## Task item:
Counting only lines that contain "right", how many are there in the records below? Give the figure alone.

## Extracted entries:
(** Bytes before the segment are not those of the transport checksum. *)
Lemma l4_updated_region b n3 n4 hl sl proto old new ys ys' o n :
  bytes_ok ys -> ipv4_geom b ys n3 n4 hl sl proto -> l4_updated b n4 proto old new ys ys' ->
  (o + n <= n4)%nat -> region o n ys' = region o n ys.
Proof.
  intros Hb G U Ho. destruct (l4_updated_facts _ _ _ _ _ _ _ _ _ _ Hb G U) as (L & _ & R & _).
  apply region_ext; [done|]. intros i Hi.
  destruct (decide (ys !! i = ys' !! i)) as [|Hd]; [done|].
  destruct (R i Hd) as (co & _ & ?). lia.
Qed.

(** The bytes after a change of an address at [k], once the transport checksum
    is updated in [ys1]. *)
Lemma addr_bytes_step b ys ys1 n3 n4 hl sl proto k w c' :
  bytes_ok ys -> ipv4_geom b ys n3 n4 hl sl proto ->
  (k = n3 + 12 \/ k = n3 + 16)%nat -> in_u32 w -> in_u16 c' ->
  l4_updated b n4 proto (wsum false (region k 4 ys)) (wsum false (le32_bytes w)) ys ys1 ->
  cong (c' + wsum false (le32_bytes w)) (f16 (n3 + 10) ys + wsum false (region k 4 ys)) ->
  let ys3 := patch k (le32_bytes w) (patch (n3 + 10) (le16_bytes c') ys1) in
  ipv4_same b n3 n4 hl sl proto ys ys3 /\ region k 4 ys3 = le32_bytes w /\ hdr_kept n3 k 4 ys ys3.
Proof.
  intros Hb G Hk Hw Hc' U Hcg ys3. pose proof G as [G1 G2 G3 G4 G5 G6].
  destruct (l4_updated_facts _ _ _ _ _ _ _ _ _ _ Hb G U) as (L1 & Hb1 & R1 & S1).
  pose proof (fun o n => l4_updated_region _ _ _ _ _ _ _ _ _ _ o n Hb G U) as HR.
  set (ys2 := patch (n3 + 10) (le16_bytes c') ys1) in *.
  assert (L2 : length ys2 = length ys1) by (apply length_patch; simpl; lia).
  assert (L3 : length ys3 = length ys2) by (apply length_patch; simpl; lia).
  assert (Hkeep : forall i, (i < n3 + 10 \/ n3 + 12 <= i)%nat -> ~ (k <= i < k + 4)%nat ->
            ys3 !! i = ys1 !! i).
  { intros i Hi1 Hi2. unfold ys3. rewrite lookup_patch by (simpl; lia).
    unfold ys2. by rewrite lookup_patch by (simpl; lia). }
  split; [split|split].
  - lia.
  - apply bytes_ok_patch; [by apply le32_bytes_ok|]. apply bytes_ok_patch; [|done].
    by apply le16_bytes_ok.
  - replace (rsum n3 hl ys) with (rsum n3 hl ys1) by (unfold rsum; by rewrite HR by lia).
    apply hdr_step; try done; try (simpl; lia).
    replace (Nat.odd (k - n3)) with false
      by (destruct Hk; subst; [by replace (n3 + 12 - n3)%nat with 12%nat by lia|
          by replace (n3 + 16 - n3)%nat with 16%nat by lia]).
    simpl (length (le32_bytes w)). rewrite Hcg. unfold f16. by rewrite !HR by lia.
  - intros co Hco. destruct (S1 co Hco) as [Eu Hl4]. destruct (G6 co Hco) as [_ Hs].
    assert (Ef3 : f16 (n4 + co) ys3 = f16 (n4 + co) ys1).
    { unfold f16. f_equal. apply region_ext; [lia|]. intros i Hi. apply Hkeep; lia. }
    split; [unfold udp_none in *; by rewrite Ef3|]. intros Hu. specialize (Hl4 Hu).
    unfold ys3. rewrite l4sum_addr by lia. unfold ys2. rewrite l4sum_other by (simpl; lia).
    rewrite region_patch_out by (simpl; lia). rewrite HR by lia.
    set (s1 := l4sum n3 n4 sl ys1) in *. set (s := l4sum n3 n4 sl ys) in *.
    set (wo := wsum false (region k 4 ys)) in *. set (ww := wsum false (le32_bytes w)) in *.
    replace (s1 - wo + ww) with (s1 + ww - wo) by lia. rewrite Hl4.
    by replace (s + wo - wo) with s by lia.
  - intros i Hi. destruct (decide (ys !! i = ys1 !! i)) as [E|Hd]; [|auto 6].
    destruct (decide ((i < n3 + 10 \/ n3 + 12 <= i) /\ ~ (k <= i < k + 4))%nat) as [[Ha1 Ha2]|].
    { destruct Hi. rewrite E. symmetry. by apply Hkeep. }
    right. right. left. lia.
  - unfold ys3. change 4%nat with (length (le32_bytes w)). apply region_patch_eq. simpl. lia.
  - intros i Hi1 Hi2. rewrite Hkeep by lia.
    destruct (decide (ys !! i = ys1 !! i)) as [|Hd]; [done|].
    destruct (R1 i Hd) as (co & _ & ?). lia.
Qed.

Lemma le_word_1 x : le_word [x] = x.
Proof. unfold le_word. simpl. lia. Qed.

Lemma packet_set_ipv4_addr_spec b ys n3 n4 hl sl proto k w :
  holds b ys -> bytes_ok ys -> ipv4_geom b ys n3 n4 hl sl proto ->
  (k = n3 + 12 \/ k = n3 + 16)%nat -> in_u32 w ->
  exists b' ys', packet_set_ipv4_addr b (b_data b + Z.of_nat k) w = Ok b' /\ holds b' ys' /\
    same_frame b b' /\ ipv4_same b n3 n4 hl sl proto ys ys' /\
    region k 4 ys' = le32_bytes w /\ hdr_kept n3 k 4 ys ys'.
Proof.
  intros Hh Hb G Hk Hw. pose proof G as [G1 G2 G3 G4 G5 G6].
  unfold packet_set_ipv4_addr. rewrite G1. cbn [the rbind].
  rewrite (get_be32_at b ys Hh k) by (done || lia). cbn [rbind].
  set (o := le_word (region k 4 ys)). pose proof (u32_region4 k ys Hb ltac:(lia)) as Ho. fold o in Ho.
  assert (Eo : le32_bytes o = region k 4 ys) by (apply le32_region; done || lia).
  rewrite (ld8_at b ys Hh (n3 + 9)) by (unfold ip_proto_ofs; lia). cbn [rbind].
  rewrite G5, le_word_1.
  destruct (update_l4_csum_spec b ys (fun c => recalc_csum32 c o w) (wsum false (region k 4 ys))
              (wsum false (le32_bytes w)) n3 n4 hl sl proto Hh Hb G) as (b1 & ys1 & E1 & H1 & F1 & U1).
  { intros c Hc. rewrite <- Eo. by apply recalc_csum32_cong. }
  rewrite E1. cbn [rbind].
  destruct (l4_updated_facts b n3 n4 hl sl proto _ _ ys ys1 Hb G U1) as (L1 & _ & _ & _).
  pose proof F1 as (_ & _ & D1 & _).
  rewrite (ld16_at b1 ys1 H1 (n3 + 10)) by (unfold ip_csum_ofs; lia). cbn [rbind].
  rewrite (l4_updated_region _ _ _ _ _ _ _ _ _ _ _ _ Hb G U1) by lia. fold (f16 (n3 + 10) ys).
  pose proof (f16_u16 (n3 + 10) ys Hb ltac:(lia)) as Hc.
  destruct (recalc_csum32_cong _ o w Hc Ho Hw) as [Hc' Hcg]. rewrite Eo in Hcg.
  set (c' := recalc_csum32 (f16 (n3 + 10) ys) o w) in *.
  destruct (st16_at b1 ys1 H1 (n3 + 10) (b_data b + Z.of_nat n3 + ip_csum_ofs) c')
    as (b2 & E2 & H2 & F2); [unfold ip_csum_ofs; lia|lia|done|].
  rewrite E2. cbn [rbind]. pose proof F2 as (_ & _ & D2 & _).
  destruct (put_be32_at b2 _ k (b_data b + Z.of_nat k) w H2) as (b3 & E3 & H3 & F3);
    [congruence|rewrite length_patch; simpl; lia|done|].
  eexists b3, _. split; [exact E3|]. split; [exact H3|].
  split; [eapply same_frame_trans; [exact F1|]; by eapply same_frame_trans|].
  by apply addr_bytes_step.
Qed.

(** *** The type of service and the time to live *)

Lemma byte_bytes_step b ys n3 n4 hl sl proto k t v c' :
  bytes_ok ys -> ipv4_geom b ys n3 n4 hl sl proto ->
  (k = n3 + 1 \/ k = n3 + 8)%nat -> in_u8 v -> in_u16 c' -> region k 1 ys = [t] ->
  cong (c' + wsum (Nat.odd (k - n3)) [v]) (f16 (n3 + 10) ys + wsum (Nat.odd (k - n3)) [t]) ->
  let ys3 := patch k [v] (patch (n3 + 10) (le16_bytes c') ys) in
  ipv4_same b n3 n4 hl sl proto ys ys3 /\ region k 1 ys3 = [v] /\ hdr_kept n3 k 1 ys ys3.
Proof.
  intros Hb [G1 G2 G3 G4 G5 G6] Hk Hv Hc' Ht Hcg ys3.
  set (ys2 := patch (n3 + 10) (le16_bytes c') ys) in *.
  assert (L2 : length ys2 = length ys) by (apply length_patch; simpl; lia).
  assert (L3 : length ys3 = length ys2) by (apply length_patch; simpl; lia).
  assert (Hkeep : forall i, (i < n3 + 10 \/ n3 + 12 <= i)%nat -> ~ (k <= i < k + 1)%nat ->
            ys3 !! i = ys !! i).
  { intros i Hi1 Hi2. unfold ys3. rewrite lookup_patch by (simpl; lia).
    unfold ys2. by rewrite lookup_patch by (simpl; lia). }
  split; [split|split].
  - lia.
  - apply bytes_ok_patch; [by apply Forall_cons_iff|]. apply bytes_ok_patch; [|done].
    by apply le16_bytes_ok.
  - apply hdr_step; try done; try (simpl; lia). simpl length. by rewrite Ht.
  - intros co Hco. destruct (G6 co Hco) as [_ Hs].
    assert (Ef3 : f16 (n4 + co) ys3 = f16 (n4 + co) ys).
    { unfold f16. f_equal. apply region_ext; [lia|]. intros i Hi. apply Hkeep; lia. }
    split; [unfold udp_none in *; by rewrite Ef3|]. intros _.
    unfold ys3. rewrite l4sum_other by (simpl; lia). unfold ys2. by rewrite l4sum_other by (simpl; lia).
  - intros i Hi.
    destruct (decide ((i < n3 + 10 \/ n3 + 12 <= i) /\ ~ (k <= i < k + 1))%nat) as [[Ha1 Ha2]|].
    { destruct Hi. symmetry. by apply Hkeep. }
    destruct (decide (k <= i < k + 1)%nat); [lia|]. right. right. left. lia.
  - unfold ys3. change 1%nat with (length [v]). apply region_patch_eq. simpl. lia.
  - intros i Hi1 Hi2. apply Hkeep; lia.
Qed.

## Answer for the task:
2